With the claim “The Culture of Logistics”, the company shows that it stands for a living corporate culture: “It was important to me that it unites everything we stand for: Tradition, modernity, logistics expertise and also a healthy down-to-earth attitude. We are an innovative company, and values such as reliability and trust are very important to us. We also consciously cultivate good manners, both internally and externally.” But how does he communicate this culture to his more than 6,000 employees at 34 locations in Europe? “You have to set an example yourself, as a family and also from within the management circle, and talk about it regularly,” says Thomas Duvenbeck. “We are a very free and communicative company. With us, all doors are always open. This is not only noticed by our teams, but certainly also by our customers from outside. “

An in-house academy imparts knowledge both at events and via digital tools. And in the more than 30 Duvenbeck branches, there are so-called cultural ambassadors, who convey “The Culture of Logistics” sustainably even beyond national borders and are available to employees. The company also uses an internal platform for communication and information. It uses social media to convey its messages to the outside world.

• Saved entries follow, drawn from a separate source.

Lemma output_shape_witness :
  exists out, bn_result X21 g1 b1 1 = Ok out /\ shape out = shape X21.
Proof. exact (output_shape 1 valid_X21). Defined.

End Witnesses.

Module Float32Cases.

Import F32.

Lemma stateless_witness :
  outcome (pure_batch_norm (M := mach) refA ref_ones2 ref_zeros2 s_eps heapA)
  = bn_result_default A ones2 zeros2
  /\ load (snd (pure_batch_norm (M := mach) refA ref_ones2 ref_zeros2 s_eps heapA))
          refA = Some A.
Proof.
  pose proof (@stateless _ _ heapA refA ref_ones2 ref_zeros2 A ones2 zeros2 s_eps
                eq_refl eq_refl eq_refl) as S.
  cbv zeta in S. destruct S as (_ & LA & _ & _ & O & _).
  split; [exact O | exact LA].
Defined.

(** C3, as stated, fails: an input of rank 2 for which the call raises.
    [gamma] has three elements, [X] two features; the product
    [gamma * X_hat] is refused by the library. *)
Lemma unmatched_scale_raises :
  length (shape X12) = 2 /\ bn_result_default X12 ones3 zeros2 = Err MXNetError.
Proof. split; vm_compute; reflexivity. Qed.

(** C10, as stated, fails in the arithmetic of the notebook: the three
    samples of the feature are all the float 0.9, [gamma] is 1 and [beta]
    is 0, and the result is not [beta] but about 1.88e-5.  The mean of the
    three values is rounded to the float below 0.9, so the centered
    numerator is not zero. *)
Lemma constant_feature_float32 :
  (forall i, i < 3 -> get X09 [i; 0] = decimal 9 10) /\
  exists out,
    bn_result_default X09 one1 zero1 = Ok out /\
    get out [0; 0] = S754_finite false 10362152 (-39) /\
    get out [0; 0] <> get zero1 [0].
Proof.
  split.
  - intros [|[|[|i]]] Hi; try lia; reflexivity.
  - eexists. split; [vm_compute; reflexivity|].
    split; [vm_compute; reflexivity | vm_compute; discriminate].
Qed.

(** The float32 result on a constant feature is a positive number. *)
Lemma to_R_residue : (0 < to_R (S754_finite false 10362152 (-39)))%R.
Proof.
  unfold to_R. apply Rmult_lt_0_compat.
  - now apply IZR_lt.
  - apply powerRZ_lt. lra.
Qed.

(** On the float32 input of three samples 0.9 of one feature, with scale 1,
    shift 0 and the default [eps], the entry [(0, 0)] of the result is not
    the number that the formula of C1 gives for these values (which is 0,
    the three values being equal). *)
Lemma dense_formula_float32 :
  exists out,
    bn_result_default X09 one1 zero1 = Ok out /\
    to_R (get out [0; 0]%nat)
    <> (get (reals one1) [0]%nat
        * (get (reals X09) [0; 0]%nat - Formula.col_mean (reals X09) 3 0)
        / sqrt (Formula.col_var (reals X09) 3 0 + s_eps)
        + get (reals zero1) [0]%nat)%R.
Proof.
  eexists. split; [vm_compute; reflexivity|].
  rewrite (@col_mean_constant (reals X09) 3 0 (to_R (decimal 9 10)))
    by (try lia; intros [|[|[|i]]] Hi; try lia; reflexivity).
  change (get (mkND [3; 1]%nat _) [0; 0]%nat)
    with (S754_finite false 10362152 (-39)).
  change (get (reals X09) [0; 0]%nat) with (to_R (decimal 9 10)).
  change (get (reals zero1) [0]%nat) with 0%R.
  pose proof to_R_residue as P.
  intros E. rewrite E in P. unfold Rdiv in P.
  rewrite Rminus_diag, Rmult_0_r, Rmult_0_l, Rplus_0_r in P. lra.
Qed.

(** The same for the formula of C2, on the same three samples as one
    channel with one spatial position. *)
Lemma conv_formula_float32 :
  exists out,
    bn_result_default X09_conv one1 zero1 = Ok out /\
    to_R (get out [0; 0; 0; 0]%nat)
    <> (get (reals one1) [0]%nat
        * (get (reals X09_conv) [0; 0; 0; 0]%nat
           - Formula.chan_mean (reals X09_conv) 3 1 1 0)
        / sqrt (Formula.chan_var (reals X09_conv) 3 1 1 0 + s_eps)
        + get (reals zero1) [0]%nat)%R.
Proof.
  eexists. split; [vm_compute; reflexivity|].
  rewrite (@chan_mean_constant (reals X09_conv) 3 1 1 0 (to_R (decimal 9 10)))
    by (try (cbn; lia);
        intros [|[|[|n]]] [|h] [|w] Hn Hh Hw; try lia; reflexivity).
  change (get (mkND [3; 1; 1; 1]%nat _) [0; 0; 0; 0]%nat)
    with (S754_finite false 10362152 (-39)).
  change (get (reals X09_conv) [0; 0; 0; 0]%nat) with (to_R (decimal 9 10)).
  change (get (reals zero1) [0]%nat) with 0%R.
  pose proof to_R_residue as P.
  intros E. rewrite E in P. unfold Rdiv in P.
  rewrite Rminus_diag, Rmult_0_r, Rmult_0_l, Rplus_0_r in P. lra.
Qed.

(** [eps = 1e-50] is positive, and as a float32 it is 0: on three samples
    1 of one feature the divisor is then 0, and the result nan. *)
Lemma divisor_zero_float32 :
  (0 < 1 / 10 ^ 50)%R /\
  eps_1e50 = S754_zero false /\
  exists sd out,
    bn_divisors X1_column one1 zero1 eps_1e50 = [sd] /\
    get sd [0] = S754_zero false /\
    bn_result X1_column one1 zero1 eps_1e50 = Ok out /\
    get out [0; 0] = S754_nan.
Proof.
  split.
  - apply Rdiv_pos_pos; [lra | apply pow_lt; lra].
  - split; [vm_compute; reflexivity|].
    do 2 eexists. repeat split; vm_compute; reflexivity.
Qed.

(** With a [gamma] of three elements for an input of shape [(2, 1, 1, 1)]
    both branches return, and their results differ: the 2-D branch returns
    an array of shape [(2, 3)], whose reshaping is not the result of the
    4-D branch. *)
Lemma unmatched_scale_differs :
  exists X2 out2 out4,
    reshape_val X2111f [2; 1] = Ok X2 /\
    bn_result_default X2 ramp3 zeros3 = Ok out2 /\
    bn_result_default X2111f ramp3 zeros3 = Ok out4 /\
    shape out2 = [2; 3] /\
    reshape_val out2 [2; 1; 1; 1] <> Ok out4.
Proof.
  do 3 eexists.
  split; [vm_compute; reflexivity|].
  split; [vm_compute; reflexivity|].
  split; [vm_compute; reflexivity|].
  split; [reflexivity|].
  vm_compute. discriminate.
Qed.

Using digital communication tools

Duvenbeck’s communicative strength was particularly evident during the Corona pandemic: “As management, we have always been very transparent in communicating the goals we set ourselves. In recent months we have also made it very clear where we stand economically as a company in the crisis that the virus has triggered and where we want to develop further. The corona situation is like a magnifying glass. You can see everything much more clearly – what is going well, as well as the problems that you have in the company.” Thanks to the use of digital communication tools, Duvenbeck has been able to continuously increase its productivity: “We have reached our employees very well via video conferences and news tools. Because the external pressure and economic constraints were intense, we were able to implement things within three or four months that might otherwise have taken us one or two years. Corona has really accelerated processes – this can perhaps be seen as the good in the bad”.

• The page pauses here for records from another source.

(** * ksniff: the [sniff] command (pkg/cmd/sniff.go)

    A shallow embedding of the capture orchestrator of ksniff and the
    properties of its provisioning and capture steps.

    The command talks to the outside world through a handful of calls:
    the kubeconfig loaders, the Kubernetes API ([Pods(ns).Get]), the two
    operations of package [ksniff/kube] ([PodExecuteCommand] and
    [PodUploadFile]), [os.Create] and the [os/exec] handle of the viewer.
    None of those is defined in sniff.go, so they are taken as an
    environment [Env] of answer functions.  The code itself becomes a
    function in a small state monad whose state is the chronological
    trace of the calls made so far; the environment may answer a call
    according to that history, which is how a remote container that
    remembers an upload is expressed.

    The [log.Info]/[log.Infof] lines of the source write to the logger
    only and take no part in control flow; they are left out. *)

From Stdlib Require Import ZArith Lia.
From stdpp Require Import base strings list gmap pretty.

Local Open Scope string_scope.
Local Open Scope list_scope.
Local Open Scope Z_scope.

(** ** Errors *)

(** A Go [error] value.  [errors.New] and [errors.Errorf] of
    github.com/pkg/errors build a fresh error from a message; [Wrapf]
    on a non-nil cause annotates it; everything else that sniff.go
    hands back was made by a callee outside the file. *)
Inductive error : Type :=
| errors_fundamental (msg : string)
| errors_withMessage (cause : error) (msg : string)
| foreign_error (msg : string).
Lemma indices_in_range (s idx : list Z) : idx ∈ indices s -> in_range s idx.
Proof.
  revert idx. induction s as [|d s IH]; intros idx Hin.
  - cbn in Hin. apply list_elem_of_singleton in Hin as ->. constructor.
  - cbn [indices] in Hin. apply list_elem_of_bind in Hin as (i & Hin & Hi).
    apply list_elem_of_fmap in Hin as (idx' & -> & Hidx').
    apply elem_of_seqZ in Hi. constructor; [lia | now apply IH].
Qed.

Lemma build_ext (s : list Z) (f g : list Z -> Z) :
  (forall idx, in_range s idx -> f idx = g idx) -> build s f = build s g.
Proof.
  intros Hfg. unfold build. f_equal. apply list_eq. intros k.
  rewrite !list_lookup_fmap.
  destruct (indices s !! k) as [idx|] eqn:Hk; [|reflexivity].
  cbn. f_equal. apply Hfg, indices_in_range.
  now apply list_elem_of_lookup_2 in Hk.
Qed.

Lemma build_well_formed (s : list Z) (f : list Z -> Z) :
  Forall (fun d => 0 <= d) s -> well_formed (build s f).
Proof.
  intros Hs. split; [exact Hs|]. unfold build. cbn [zshape zdata].
  rewrite length_fmap, length_indices by assumption.
  pose proof (numel_nonneg s Hs). lia.
Qed.

Lemma get_neg (t : ZTensor) (idx : list Z) :
  get (mkT (zshape t) (Z.opp <$> zdata t)) idx = - get t idx.
Proof.
  unfold get. cbn [zshape zdata]. rewrite list_lookup_fmap.
  now destruct (zdata t !! _).
Qed.

Lemma init_snoc (s : list Z) (x : Z) : init (s ++ [x]) = s.
Proof.
  unfold init. rewrite length_app. cbn.
  replace (length s + 1 - 1)%nat with (length s) by lia.
  now rewrite take_app_length.
Qed.

Lemma last_dim_snoc (s : list Z) (x : Z) : last_dim (s ++ [x]) = x.
Proof. unfold last_dim. now rewrite last_snoc. Qed.

Lemma with_last_snoc (s : list Z) (x j : Z) : with_last (s ++ [x]) j = s ++ [j].
Proof. unfold with_last. now rewrite init_snoc. Qed.

Lemma snoc_not_nil (s : list Z) (x : Z) : s ++ [x] <> [].
Proof. now destruct s. Qed.

Lemma in_range_snoc (s idx : list Z) (d j : Z) :
  in_range s idx -> 0 <= j < d -> in_range (s ++ [d]) (idx ++ [j]).
Proof.
  intros Hr Hj. apply Forall2_app; [exact Hr|]. now repeat constructor.
Qed.

Lemma in_range_snoc_inv (s idx : list Z) (d : Z) :
  in_range (s ++ [d]) idx ->
  exists idx0 j, idx = idx0 ++ [j] /\ in_range s idx0 /\ 0 <= j < d.
Proof.
  intros Hr. apply Forall2_app_inv_l in Hr as (idx0 & idx1 & Hr0 & Hr1 & ->).
  inversion Hr1 as [|? j ? ? Hj Hnil]; subst. inversion Hnil; subst.
  now exists idx0, j.
Qed.

Lemma z_slice_last_to_snoc (x : ZTensor) (s0 : list Z) (L n : Z) :
  zshape x = s0 ++ [L] ->
  z_slice_last_to x n = Ok (build (s0 ++ [clamp L n]) (get x)).
Proof.
  intros Hs. unfold z_slice_last_to.
  destruct (zshape x) as [|d s'] eqn:E; [now destruct s0|].
  now rewrite Hs, with_last_snoc, last_dim_snoc.
Qed.

Lemma z_slice_last_from_snoc (x : ZTensor) (s0 : list Z) (L n : Z) :
  zshape x = s0 ++ [L] ->
  z_slice_last_from x n =
    Ok (build (s0 ++ [L - clamp L n])
          (fun idx => get x (with_last idx (last_dim idx + clamp L n)))).
Proof.
  intros Hs. unfold z_slice_last_from.
  destruct (zshape x) as [|d s'] eqn:E; [now destruct s0|].
  now rewrite Hs, with_last_snoc, last_dim_snoc.
Qed.

Lemma z_cat_last_snoc (a b : ZTensor) (s0 : list Z) (la lb : Z) :
  zshape a = s0 ++ [la] -> zshape b = s0 ++ [lb] ->
  z_cat_last a b =
    Ok (build (s0 ++ [la + lb])
          (fun idx =>
             let j := last_dim idx in
             if j <? la then get a idx else get b (with_last idx (j - la)))).
Proof.
  intros Ha Hb. unfold z_cat_last.
  destruct (zshape a) as [|da sa] eqn:Ea; [now destruct s0|].
  destruct (zshape b) as [|db sb] eqn:Eb; [now destruct s0|].
  rewrite Ha, Hb, !init_snoc, !last_dim_snoc, with_last_snoc.
  now rewrite bool_decide_eq_true_2.
Qed.

Lemma rotate_half_eq (x : ZTensor) (s0 : list Z) (L : Z) :
  zshape x = s0 ++ [L] ->
  exists F,
    rotate_half x = Ok (build (s0 ++ [L]) F) /\
    forall idx0 j, in_range s0 idx0 -> 0 <= j < L ->
      F (idx0 ++ [j]) =
        if j <? L - L / 2 then - get x (idx0 ++ [j + L / 2])
        else get x (idx0 ++ [j - (L - L / 2)]).
Proof.
  intros Hs. unfold rotate_half. cbn [shape neg slice_last_to slice_last_from cat_last torch].
  rewrite Hs. unfold py_last. rewrite last_snoc. cbn [mbind Result_bind].
  rewrite (z_slice_last_to_snoc x s0 L _ Hs). cbn [mbind Result_bind].
  rewrite (z_slice_last_from_snoc x s0 L _ Hs). cbn [mbind Result_bind].
  set (c := clamp L (L / 2)).
  erewrite (z_cat_last_snoc _ _ s0 (L - c) c); [|reflexivity..].
  replace (L - c + c) with L by lia.
  eexists. split; [reflexivity|].
  intros idx0 j Hr Hj. cbn beta zeta.
  rewrite last_dim_snoc, with_last_snoc.
  assert (Hc : c = L / 2).
  { unfold c, clamp. assert (0 <= L / 2 <= L).
    { split; [apply Z.div_pos; lia|]. apply Z.div_le_upper_bound; lia. }
    destruct (L / 2 <? 0) eqn:E; lia. }
  rewrite Hc. destruct (j <? L - L / 2) eqn:Ej.
  - apply Z.ltb_lt in Ej.
    rewrite get_neg, get_build by (apply in_range_snoc; [assumption | lia]).
    now rewrite last_dim_snoc, with_last_snoc.
  - apply Z.ltb_ge in Ej.
    rewrite get_build by (apply in_range_snoc; [assumption | lia]).
    reflexivity.
Qed.
(** * Jira issues plugin: the issue card and the proxy route

    A shallow embedding of the two source files of the plugin:
    - the frontend card (helpers [getStatusColor], [formatTimeAgo], the
      callback [fetchIssues], the memoised filter vocabularies and
      [filteredIssues]);
    - the backend route [GET /issues/:projectKey].

    Conventions.
    - A JavaScript string is a [string]: the sequence of its bytes.  The
      operations used by the code ([includes], [toLowerCase], [!==],
      [encodeURIComponent], the default [sort] order) are modelled on that
      sequence; case mapping covers the ASCII letters.
    - An instant or a duration in milliseconds is a [Z]; [Date.now()] only
      produces integers, and [Math.floor (a / b)] on integers with [0 < b]
      is [a / b] of [Z] (rounding towards minus infinity).
    - [`${n}`] for an integer [n] is its decimal numeral, [pretty n]. *)

From Stdlib Require Import ZArith Ascii String List Sorting.Sorted Permutation OrdersEx.
From stdpp Require Import base tactics option list strings pretty gmap sorting.

Local Open Scope Z_scope.

(** ** JavaScript values and string operations used by both files *)

Module Js.

(** A string in a boolean position: only the empty string is falsy. *)
Definition truthy (s : string) : bool := negb (String.eqb s "").

(** [a !== b] where [a] may be [undefined] ([None]) and [b] is a string. *)
Definition strict_ne (a : option string) (b : string) : bool :=
  match a with
  | Some s => negb (String.eqb s b)
  | None => true
  end.

Definition is_upper (c : ascii) : bool :=
  let n := N_of_ascii c in (65 <=? n)%N && (n <=? 90)%N.

Definition lower_char (c : ascii) : ascii :=
  if is_upper c then ascii_of_N (N_of_ascii c + 32) else c.

(** [s.toLowerCase()] *)
Fixpoint toLowerCase (s : string) : string :=
  match s with
  | EmptyString => EmptyString
  | String c s' => String (lower_char c) (toLowerCase s')
  end.

(** [s.includes(k)]: [k] occurs in [s] at some position. *)
Fixpoint includes (s k : string) : bool :=
  String.prefix k s ||
  match s with
  | EmptyString => false
  | String _ s' => includes s' k
  end.

(** What a [throw] carries: an [Error] object with its message, or any
    other value. *)
Inductive Thrown : Type :=
| ErrorObj (message : string)
| NonError.

(** [e instanceof Error ? e.message : fallback] *)
Definition message_or (fallback : string) (e : Thrown) : string :=
  match e with
  | ErrorObj m => m
  | NonError => fallback
  end.

(** The comparison of the default [Array.prototype.sort] on strings:
    [a] goes before [b] unless [b < a] in the order of the code units. *)
Definition before (a b : string) : Prop := String_as_OT.compare b a <> Lt.

#[global] Instance before_dec a b : Decision (before a b).
Proof. unfold before. destruct (String_as_OT.compare b a); [left| right |left]; congruence. Defined.

(** [new Set(l)] followed by [Array.from]: the elements in the order of
    their first insertion. *)
Fixpoint Set_add_all (seen l : list string) : list string :=
  match l with
  | [] => seen
  | x :: l' =>
      if bool_decide (x ∈ seen) then Set_add_all seen l'
      else Set_add_all (seen ++ [x]) l'
  end.

Definition Set_from (l : list string) : list string := Set_add_all [] l.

»The corona situation is like a magnifying glass. You can see everything much more clearly – what is going well, just like the problems you have in the company.«

The management also disclosed the figures to the employees. “Everyone knows what we have lost,” said the CEO. “But we also know what we can make up for by our own actions.” The management team in the company has been meeting twice a day since March for a video conference to discuss all the necessary measures. “Today we are as close to the processes as we were never before Corona. The employees feel that too”, says Duvenbeck. “And they see that what we do brings success – which of course provides additional motivation. We are currently sitting in the Driver’s Seat ourselves again and our actions have put us in a position to steer the company through this crisis.” He is convinced that the internal changes can compensate for part of the damage in the long term – and even expects Duvenbeck to leave this year with “a small economic success”.

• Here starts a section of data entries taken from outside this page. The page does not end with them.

(** *** Scoring *)

(** The sum of the [count] fields over the families that carry one. *)
Definition inferComplexity (elements : UIElements) : Complexity :=
  let elementCounts :=
    ButtonElements.count (buttons elements)
    + TextElements.count (texts elements)
    + ContainerElements.count (containers elements)
    + ListElements.count (lists elements)
    + IconElements.count (icons elements)
    + InputElements.count (inputs elements)
    + ImageElements.count (images elements) in
  if 15 <? elementCounts then high
  else if 8 <? elementCounts then medium
  else low.

(** [categoryBoosts[component.category] || 0]: the boost of an own key and 0
    for a key the table does not answer for.  For a property name inherited
    from [Object.prototype] the lookup yields a function (or the prototype
    object), which is truthy, so [|| 0] keeps it: that is [None]. *)
Definition categoryBoost (category : string) : option Z :=
  if String.eqb category "components" then Some 25
  else if String.eqb category "layout" then Some 20
  else if String.eqb category "icons" then Some 15
  else if String.eqb category "utilities" then Some 10
  else if String.eqb category "hooks" then Some 5
  else if inheritedKey category then None
  else Some 0.

Definition complexityBoost (complexity : Complexity) : Z :=
  match complexity with
  | high => 20
  | medium => 15
  | low => 10
  end.

Definition spacingComponents : list string :=
  ["stack"; "box"; "container"; "grid"; "flex"].

(** The functions below lower-case catalog text with the case mapping of
    the language, a parameter here. *)
Section CaseMapping.

Variable toLowerCase : string -> string.

(** When the category boost is not a number, [score += boost] turns the
    score into a string; every later [+=] appends to it and a [-=] makes it
    NaN, so [Math.max(score, 0)] is NaN on every path. *)
Definition calculateIntelligentScore (elementType : string)
    (component : MisticaComponent) (elements : UIElements)
    (mapping : ElementMapping.t) : Score :=
  let score :=
    if ElementMapping.priority mapping =? 0 then 50
    else ElementMapping.priority mapping in
  let componentName := toLowerCase (name component) in
  let score := if includes componentName elementType then score + 30 else score in
  match categoryBoost (category component) with
  | None => NotANumber
  | Some boost =>
      let score := score + boost in
      let spacing := spacing elements in
      let patterns := SpacingElements.spacingPatterns spacing in
      let score :=
        if SpacingElements.found spacing then
          let score :=
            if (mem "design-system-aligned" patterns
                && (String.eqb (category component) "layout"
                    || includes componentName "stack"
                    || includes componentName "box"))%bool
            then score + 25 else score in
          let score := if mem "consistent" patterns then score + 15 else score in
          let score :=
            if existsb (fun type => includes componentName type) spacingComponents
            then score + 20 else score in
          if (mem "mixed" patterns
              && (String.eqb elementType "layout"
                  || String.eqb elementType "containers"))%bool
          then score - 10 else score
        else score in
      let score := score + complexityBoost (inferComplexity elements) in
      let score :=
        if (String.eqb elementType "lists"
            && negb (includes componentName "list")
            && negb (includes componentName "row"))%bool
        then score - 20 else score in
      let score :=
        if (String.eqb elementType "buttons"
            && negb (includes componentName "button")
            && negb (includes componentName "touchable"))%bool
        then score - 15 else score in
      Points (Z.max score 0)
  end.
(** * Qcover, cirq backend: expectation of a QAOA cost Hamiltonian by graph
    decomposition ([src/backends/circuitbycirq.py], class [CircuitByCirq]).

    The class is embedded function by function.  Python floats are read as
    real numbers ([R]): additions, products and amplitudes are those of exact
    arithmetic, which the floating-point results of the program (complex64
    amplitudes, float sums) follow up to rounding; a statement that gives a
    number gives it in that reading.  Node identifiers are Python ints ([Z]); qubits of
    [cirq.LineQubit.range(n)] are their positions ([nat]); dictionaries are
    [gmap]s, except [_element_to_graph], whose [items()] are iterated in
    insertion order and which is kept as an association list.  Exceptions are
    values of an error monad.  The calls into the cirq library (gates,
    state-vector simulation, Pauli-string expectation) are given their
    documented mathematical meaning in [Module cirq]. *)

From Stdlib Require Import Reals Lra Lia ZArith Psatz.
From stdpp Require Import gmap strings list.

(** ** Exceptions *)

Inductive exn := KeyError | IndexError | TypeError | AttributeError | ValueError.

Inductive result (A : Type) : Type :=
| Ok (a : A)
| Raise (e : exn).
Arguments Ok {A} a.
Arguments Raise {A} e.

#[global] Instance result_ret : MRet result := λ A a, Ok a.
#[global] Instance result_bind : MBind result := λ A B f m,
  match m with Ok a => f a | Raise e => Raise e end.
#[global] Instance result_fmap : FMap result := λ A B f m,
  match m with Ok a => Ok (f a) | Raise e => Raise e end.

Definition is_Ok {A} (m : result A) : Prop := ∃ a, m = Ok a.
Definition is_Raise {A} (m : result A) : Prop := ∃ e, m = Raise e.

(** [d[k]] on a dictionary attribute that [__init__] leaves [None] until the
    caller supplies it: subscripting [None] is a [TypeError], a missing key a
    [KeyError]. *)
Definition subscript `{Countable K} {V} (d : option (gmap K V)) (k : K) : result V :=
  match d with
  | None => Raise TypeError
  | Some m => match m !! k with Some v => Ok v | None => Raise KeyError end
  end.

(** [l[i]] on a list, for [i >= 0]. *)
Definition index {A} (l : list A) (i : nat) : result A :=
  match l !! i with Some x => Ok x | None => Raise IndexError end.

(** An attribute that is still [None] where a number or sequence is needed
    ([None[:p]], [range(None)]). *)
Definition attr {A} (a : option A) : result A :=
  match a with Some x => Ok x | None => Raise TypeError end.

(** ** Complex numbers *)

Definition C : Type := R * R.

Definition RtoC (x : R) : C := (x, 0%R).
Definition real (z : C) : R := z.1.
Definition Cplus (a b : C) : C := (a.1 + b.1, a.2 + b.2)%R.
Definition Copp (a : C) : C := (- a.1, - a.2)%R.
Definition Cmult (a b : C) : C := (a.1 * b.1 - a.2 * b.2, a.1 * b.2 + a.2 * b.1)%R.
Definition Cconj (a : C) : C := (a.1, - a.2)%R.
Definition Csum (l : list C) : C := foldr Cplus (RtoC 0) l.

(** ** numpy arrays: multiplication by a scalar, on either side *)

Definition np_lmul (c : R) (a : list R) : list R := (λ x, c * x)%R <$> a.
Definition np_rmul (a : list R) (c : R) : list R := (λ x, x * c)%R <$> a.

(** ** The part of cirq the class calls *)

Module cirq.

(** [cirq.LineQubit.range(n)]: the qubit at position [i] is [i]. *)
Definition LineQubit_range (n : nat) : list nat := seq 0 n.

(** What a caller passes to [cirq.rz] / [cirq.rx] as the angle: a Python
    float or a numpy array. *)
Inductive angle :=
| scalar (θ : R)
| ndarray (a : list R).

Last but not least, the strength of a company that has grown over a long period of time carries the entire company, but also Thomas Duvenbeck personally through this extraordinary period: “With a lot of experience, you have self-confidence and know the right tools to deal with such crises. This is not completely new territory for us, and therefore we have mastered it well.” All employees have supported the changes: “This is certainly one of the great strengths of a family-owned company: You don’t have to convince anyone anymore, everyone wants success. That makes me proud.”